A pastel exhibition curated by Henry Geldzahler, former curator of 20th Century Painting at the Metropolitan Museum of Art, hung at the Clayton Liberatore Gallery, Bridgehampton. In 1992 she lectured at the Brooklyn Museum. Tuma is a charter member of the National Museum of Women in the Arts, and exhibits her sculptured paintings. She works on the East End of Long Island, NY. Examples of her work are on display at the Hirshhorn Museum and Sculpture Garden, in Washington, DC.

She has created abstracted works on paper from oval, spherical, radial, branching and spiraling growth patterns found in nature. Her art conveys an understanding of universal structures in living things and how the process of conserving energy creates order. In 2005, Tuma authored Radiant Energy, Light In My Pastel Paintings. Her previous books include poetry in Awakening The Spirit, The Blue Planet Series, and essays on the creative process in The Shell Theory of the Sculptured Paintings, and O’Keeffe & Me: Abstracts of Our Letters.

Tuma’s emphasis on organic forms and their structural and mathematical underpinnings tie her to the artistic category of an organic minimalist. Her work is unique in the way she creates shaped forms that exist in three-dimensional space, what Tuma calls her sculptured painting.

Her artistic approach, has been predominantly influenced by oceanic and coastal forms, such as beach pebbles, sand, sprouting seeds, and spiraling shell forms.
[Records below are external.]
(** C5, as amended.  What a step does with the first error of its phases,
    and the loop with the answer of the step.  An error from approving
    workflow runs, from approving the pull request or from merging is
    returned with [true]: the loop sleeps and goes on with the next
    iteration.  From the check phase [ErrMissingCheck] alone is returned
    with [true]; any other error of that phase, [ErrFailedCheck] or an
    error of the client, is returned with [false], as is an error while
    listing the pull requests: the loop returns it at once. *)
Theorem mergeStep_error_handling {W} (client : platform W)
    (org repo defaultBranch : string) (fuel : nat) :
  let step := mergeStep client org repo defaultBranch fuel in
  let listing :=
    renovatePrs_loop client defaultBranch fuel ListGenerator_new [] in
  (forall w w1 prs t1 e,
     listing w = Returns (prs, Some e) w1 t1 ->
     step w = Returns (false, Some e) w1 t1) /\
  (forall w w1 prs t1 activePr,
     listing w = Returns (prs, None) w1 t1 ->
     chooseActivePr prs = Some activePr ->
     (forall e w2 t2,
        approveWorkflowRuns client fuel activePr w1 = Returns (Some e) w2 t2 ->
        step w = Returns (true, Some e) w2 (t1 ++ t2)) /\
     (forall w2 t2,
        approveWorkflowRuns client fuel activePr w1 = Returns None w2 t2 ->
        (forall e w3 t3,
           checkStatusChecks client org repo fuel defaultBranch activePr w2 =
             Returns (Some e) w3 t3 ->
           step w = Returns (bool_decide (e = ErrMissingCheck), Some e) w3
                            (t1 ++ t2 ++ t3)) /\
        (forall w3 t3,
           checkStatusChecks client org repo fuel defaultBranch activePr w2 =
             Returns None w3 t3 ->
           (forall e w4 t4,
              approvePr client org repo fuel activePr w3 =
                Returns (Some e) w4 t4 ->
              step w = Returns (true, Some e) w4 (t1 ++ t2 ++ t3 ++ t4)) /\
           (forall w4 t4 err w5 t5,
              approvePr client org repo fuel activePr w3 =
                Returns None w4 t4 ->
              mergePr client activePr w4 = Returns err w5 t5 ->
              step w = Returns (true, err) w5
                               (t1 ++ t2 ++ t3 ++ t4 ++ t5))))) /\
  (forall n i errCount err0 w w' t,
     i < 100 /\ errCount < 10 ->
     (forall e,
        step w = Returns (true, Some e) w' t ->
        MergePRs_loop step (S n) i errCount err0 w =
        after (Iteration i :: t ++ [Slept 2])
              (MergePRs_loop step n (i + 1) (errCount + 1) (Some e) w')) /\
     (forall err,
        step w = Returns (false, err) w' t ->
        MergePRs_loop step (S n) i errCount err0 w =
        Returns err w' (Iteration i :: t))).
Proof.
  intros step listing. split; [|split].
  - intros w w1 prs t1 e H. eapply mergeStep_listing_error; eauto.
  - intros w w1 prs t1 activePr Hlist Hchosen. split.
    { intros e w2 t2 H2. eapply mergeStep_gating_error; eauto. }
    intros w2 t2 H2. split.
    { intros e w3 t3 H3. eapply mergeStep_check_error; eauto. }
    intros w3 t3 H3. split.
    { intros e w4 t4 H4. eapply mergeStep_approve_error; eauto. }
    intros w4 t4 err w5 t5 H4 H5. eapply mergeStep_merge_result; eauto.
  - intros n i errCount err0 w w' t Hin. split.
    + intros e H. now apply MergePRs_loop_retry.
    + intros err H. now apply MergePRs_loop_stop.
Qed.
Recently, Mym has been showing her artwork at the Lauren G shop in Sag Harbor and the Full Moon Art Gallery in East Moriches.

During 2005, Mym Tuma exhibited work in the Merchants Bank gallery in South Hero, Vermont. Invited by curator Jeannie Peterson, the exhibition's featured painting was a calla lily in dark blue space, a stylized image tilting within a square representing ground zero. The stripes conjured up the memory of the twin towers from the view of them burning and later two memorial shafts of blue light.